(** The loop [createItems] for an order [oid] that is stored: it keeps
    the store's invariant and its orders, stores one item of [oid] per item
    of the valid prefix and nothing for other orders, and reports an error
    exactly when some item is invalid. *)
Lemma createItems_spec (now oid : Z) (items : list json) (st st' : St) r :
  st_ok st -> st_getOrderById oid st <> None ->
  createItems now oid items st = (r, st') ->
  st_ok st' /\ (forall j, st_getOrderById j st' = st_getOrderById j st) /\
  (forall j, j <> oid -> st_getOrderItems j st' = st_getOrderItems j st) /\
  (exists its, st_getOrderItems oid st' = (st_getOrderItems oid st ++ its)%list /\
     length its = length (valid_prefix items) /\ Forall (fun it => orderId it = oid) its) /\
  (r = None <-> forallb item_valid items = true).
Proof.
  revert st. induction items as [|item rest IH]; intros st Hok Hord Hrun; simpl in Hrun.
  - invert Hrun. repeat split; auto. exists []. now rewrite app_nil_r.
  - pose proof (item_parse oid item) as Hp. simpl.
    destruct (parseInsertOrderItem _) as [errs|ioi].
    + invert Hrun. rewrite Hp. repeat split; auto; try discriminate.
      exists []. now rewrite app_nil_r.
    + destruct Hp as [Hv Hoid]. rewrite Hv. subst oid.
      destruct (st_createOrderItem now ioi st) as [it st1] eqn:Ec. simpl in Hrun.
      destruct (createOrderItem_law _ _ _ _ _ Hok Hord Ec) as (Hok1 & Hit & Happ & Hother & Hget).
      assert (Hord1 : st_getOrderById (ioi_orderId ioi) st1 <> None) by now rewrite Hget.
      destruct (IH st1 Hok1 Hord1 Hrun) as (Hok' & Hget' & Hother' & (its & Hits & Hlen & Hall) & Hr).
      repeat split; auto.
      * intros j. now rewrite Hget', Hget.
      * intros j Hj. now rewrite Hother', Hother.
      * exists (it :: its). rewrite Hits, Happ, <- app_assoc. simpl. repeat split; auto.
        constructor; auto. rewrite Hit. reflexivity.
      * now apply Hr.
      * now apply Hr.
Qed.

Lemma valid_prefix_app (good : list json) (bad : json) (rest : list json) :
  forallb item_valid good = true -> item_valid bad = false ->
  valid_prefix (good ++ bad :: rest) = good.
Proof.
  intros Hg Hb. induction good as [|g good IH]; simpl in *; [now rewrite Hb|].
  apply andb_prop in Hg as [-> Hg]. now rewrite IH.
Qed.

Lemma valid_prefix_all (l : list json) : forallb item_valid l = true -> valid_prefix l = l.
Proof.
  induction l as [|i l IH]; simpl; [reflexivity|].
  intros Hall. apply andb_prop in Hall as [-> Hall]. now rewrite IH.
Qed.

Lemma forallb_app_invalid (good : list json) (bad : json) (rest : list json) :
  item_valid bad = false -> forallb item_valid (good ++ bad :: rest) = false.
Proof. intros Hb. rewrite forallb_app. simpl. rewrite Hb. apply andb_false_r. Qed.

(** What an authenticated POST /api/orders with a valid order does: it
    stores the order (the row [createOrder] builds from the parsed body) under
    a fresh id, then the valid prefix of the items, and answers 201 with the
    order when every item is valid and 400 otherwise; the order is stored in
    both cases. *)
Lemma postOrders_effect (now : Z) (u : User) (body : json) (st : St) (io : InsertOrder)
    resp st' :
  st_ok st ->
  parseInsertOrder (jset "userId" (json_of_Z (u_id u)) (fields_of body)) = inr io ->
  postOrdersRoute now (Some u) body st = (resp, st') ->
  exists o, o = orderOf (o_id o) now io /\ st_ok st' /\
    st_getOrderById (o_id o) st = None /\ st_getOrderById (o_id o) st' = Some o /\
    (forall j, j <> o_id o -> st_getOrderById j st' = st_getOrderById j st) /\
    length (st_getOrderItems (o_id o) st') = length (valid_prefix (body_items body)) /\
    (forallb item_valid (body_items body) = true /\ resp = mkResponse 201 (BOrder o) \/
     forallb item_valid (body_items body) = false /\ code resp = 400).
Proof.
  intros Hok Hp Hrun. unfold postOrdersRoute in Hrun. cbn [isAuthenticated] in Hrun.
  rewrite Hp in Hrun. destruct (st_createOrder now io st) as [o st1] eqn:Ec.
  destruct (createOrder_law _ _ _ _ _ Hok Ec) as (Hok1 & Ho & Hfresh & Hget & Hother & Hits).
  pose proof (fresh_order_no_items _ _ Hok Hfresh) as Hnil.
  exists o. unfold body_items.
  destruct (jget "items" (fields_of body)) as [[| | | | l |]|];
    try (invert Hrun; repeat split; auto; now rewrite Hits, Hnil).
  destruct (createItems now (o_id o) l st1) as [r st2] eqn:Ei.
  assert (Hord1 : st_getOrderById (o_id o) st1 <> None) by congruence.
  destruct (createItems_spec _ _ _ _ _ _ Hok1 Hord1 Ei)
    as (Hok2 & Hget2 & _ & (its & Hits2 & Hlen & _) & Hr).
  assert (Hlen2 : length (st_getOrderItems (o_id o) st2) = length (valid_prefix l))
    by now rewrite Hits2, Hits, Hnil.
  destruct r as [errs|]; invert Hrun; repeat split; auto;
    try (intros j Hj; now rewrite Hget2, Hother); try now rewrite Hget2.
  - right. split; [|reflexivity]. destruct (forallb item_valid l) eqn:E; [|reflexivity].
    enough (Some errs = None) by discriminate. now apply Hr.
  - left. split; [now apply Hr | reflexivity].
Qed.

(** C6. An authenticated POST /api/orders whose body parses stores one new
    order under a fresh id, with the session user's id (whatever [userId]
    the body carries) and the other fields of the body, leaves the other
    orders as they were and keeps the store's invariant; when every item
    is valid it answers 201 with that order and stores one item per item of
    the body. *)
Theorem postOrders_spec (now : Z) (u : User) (body : json) (st : St) (io : InsertOrder)
    resp st' :
  st_ok st ->
  parseInsertOrder (jset "userId" (json_of_Z (u_id u)) (fields_of body)) = inr io ->
  postOrdersRoute now (Some u) body st = (resp, st') ->
  exists o, o = orderOf (o_id o) now io /\ userId o = u_id u /\ st_ok st' /\
    st_getOrderById (o_id o) st = None /\ st_getOrderById (o_id o) st' = Some o /\
    (forall j, j <> o_id o -> st_getOrderById j st' = st_getOrderById j st) /\
    (forallb item_valid (body_items body) = true ->
     resp = mkResponse 201 (BOrder o) /\
     length (st_getOrderItems (o_id o) st') = length (body_items body)).
Proof.
  intros Hok Hp Hrun.
  destruct (postOrders_effect _ _ _ _ _ _ _ Hok Hp Hrun)
    as (o & Ho & Hok' & Hfresh & Hget & Hother & Hlen & Hresp).
  exists o. split; [assumption|]. split; [rewrite Ho; apply (parseInsertOrder_userId _ _ _ Hp)|].
  do 4 (split; [assumption|]).
  intros Hall. rewrite Hlen, valid_prefix_all by assumption.
  destruct Hresp as [[_ Hr] | [Hf _]]; [now split | congruence].
Qed.

(** C7. POST /api/orders is not atomic: when the items of a valid order
    are some valid items followed by an invalid one, the handler answers
    400, yet the new order is stored together with the valid items before
    the invalid one. *)
Theorem postOrders_not_atomic (now : Z) (u : User) (body : json) (st : St) (io : InsertOrder)
    (good : list json) (bad : json) (rest : list json) resp st' :
  st_ok st ->
  parseInsertOrder (jset "userId" (json_of_Z (u_id u)) (fields_of body)) = inr io ->
  body_items body = (good ++ bad :: rest)%list ->
  forallb item_valid good = true -> item_valid bad = false ->
  postOrdersRoute now (Some u) body st = (resp, st') ->
  code resp = 400 /\
  exists o, st_getOrderById (o_id o) st = None /\ st_getOrderById (o_id o) st' = Some o /\
    length (st_getOrderItems (o_id o) st') = length good.
Proof.
  intros Hok Hp Hitems Hg Hb Hrun.
  destruct (postOrders_effect _ _ _ _ _ _ _ Hok Hp Hrun)
    as (o & _ & _ & Hfresh & Hget & _ & Hlen & Hresp).
  rewrite Hitems, forallb_app_invalid in Hresp by assumption.
  rewrite Hitems, valid_prefix_app in Hlen by assumption.
  destruct Hresp as [[Hf _] | [_ Hc]]; [discriminate|]. split; [assumption|]. now exists o.
Qed.

(** C22. The client chooses the status of the order it creates: a
    non-empty [status] string in the body of POST /api/orders is the status
    of the stored order, although status changes are meant to be an
    admin's. *)
Theorem postOrders_client_status (now : Z) (u : User) (body : json) (st : St)
    (io : InsertOrder) (s : string) resp st' :
  st_ok st ->
  parseInsertOrder (jset "userId" (json_of_Z (u_id u)) (fields_of body)) = inr io ->
  jget "status" (fields_of body) = Some (JStr s) -> s <> "" ->
  postOrdersRoute now (Some u) body st = (resp, st') ->
  exists o, st_getOrderById (o_id o) st = None /\ st_getOrderById (o_id o) st' = Some o /\
    status o = s.
Proof.
  intros Hok Hp Hs Hne Hrun.
  destruct (postOrders_effect _ _ _ _ _ _ _ Hok Hp Hrun) as (o & Ho & _ & Hfresh & Hget & _).
  exists o. split; [assumption|]. split; [assumption|]. rewrite Ho. unfold orderOf. cbn [status].
  assert (Hs' : jget "status" (jset "userId" (json_of_Z (u_id u)) (fields_of body)) = Some (JStr s))
    by (rewrite jget_jset_ne by discriminate; exact Hs).
  rewrite (parseInsertOrder_status _ _ s Hs' Hp).
  destruct s; [congruence | reflexivity].
Qed.

(** C12. PATCH /api/admin/orders/:id/status by an admin with a numeric id
    and a non-empty status string: when the order exists the handler stores
    it with that status, answers 200 with it and changes nothing else
    (other orders and all items stay); otherwise it answers 404 and the
    store is unchanged.  The status is not checked against
    [ORDER_STATUSES]. *)
Theorem patchStatus_spec (u : User) (idParam : string) (id : Z) (body : json) (s : string)
    (st : St) :
  st_ok st -> Schema.isAdmin u = Some true -> parseInt idParam = Some id ->
  jget "status" (fields_of body) = Some (JStr s) -> s <> "" ->
  match st_getOrderById id st with
  | None => patchStatusRoute (Some u) idParam body st = (message 404 "Order not found", st)
  | Some o => exists st',
      patchStatusRoute (Some u) idParam body st = (mkResponse 200 (BOrder (with_status o s)), st') /\
      st_ok st' /\ st_getOrderById id st' = Some (with_status o s) /\
      (forall j, j <> id -> st_getOrderById j st' = st_getOrderById j st) /\
      (forall j, st_getOrderItems j st' = st_getOrderItems j st)
  end.
Proof.
  intros Hok Ha Hid Hs Hne. unfold patchStatusRoute. cbn [isAdmin]. rewrite Ha, Hid, Hs.
  replace (String.eqb s "") with false by (symmetry; now apply String.eqb_neq).
  pose proof (updateOrderStatus_law st id s Hok) as Hlaw.
  destruct (st_getOrderById id st) as [o|].
  - destruct Hlaw as (st' & Hu & Hrest). exists st'. now rewrite Hu.
  - now rewrite Hlaw.
Qed.

(** C17. The admin routes refuse every request whose session user is not
    an admin, anonymous requests included, with 403 and without touching
    the store: an anonymous request is answered 403, not 401. *)
Theorem admin_routes_forbidden (user : option User) (idParam : string) (body : json) (st : St) :
  (forall u, user = Some u -> Schema.isAdmin u <> Some true) ->
  adminOrdersRoute user st = message 403 "Admin access required" /\
  adminOrderDetailsRoute user idParam st = message 403 "Admin access required" /\
  patchStatusRoute user idParam body st = (message 403 "Admin access required", st).
Proof.
  intros Hna. unfold adminOrdersRoute, adminOrderDetailsRoute, patchStatusRoute, isAdmin.
  destruct user as [u|]; [|auto].
  specialize (Hna u eq_refl). destruct (Schema.isAdmin u) as [[]|]; [congruence | auto ..].
Qed.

☆ ☆ ☆ ☆

:: WHAT YOU ARE ASKED TO DO ::
Please reproduce, exactly as they appear above, the lines from the line containing "400, yet the" up to and including the line containing "(** C22. The".

:: OUTPUT FOR THIS TASK ::
    400, yet the new order is stored together with the valid items before
    the invalid one. *)
Theorem postOrders_not_atomic (now : Z) (u : User) (body : json) (st : St) (io : InsertOrder)
    (good : list json) (bad : json) (rest : list json) resp st' :
  st_ok st ->
  parseInsertOrder (jset "userId" (json_of_Z (u_id u)) (fields_of body)) = inr io ->
  body_items body = (good ++ bad :: rest)%list ->
  forallb item_valid good = true -> item_valid bad = false ->
  postOrdersRoute now (Some u) body st = (resp, st') ->
  code resp = 400 /\
  exists o, st_getOrderById (o_id o) st = None /\ st_getOrderById (o_id o) st' = Some o /\
    length (st_getOrderItems (o_id o) st') = length good.
Proof.
  intros Hok Hp Hitems Hg Hb Hrun.
  destruct (postOrders_effect _ _ _ _ _ _ _ Hok Hp Hrun)
    as (o & _ & _ & Hfresh & Hget & _ & Hlen & Hresp).
  rewrite Hitems, forallb_app_invalid in Hresp by assumption.
  rewrite Hitems, valid_prefix_app in Hlen by assumption.
  destruct Hresp as [[Hf _] | [_ Hc]]; [discriminate|]. split; [assumption|]. now exists o.
Qed.

(** C22. The client chooses the status of the order it creates: a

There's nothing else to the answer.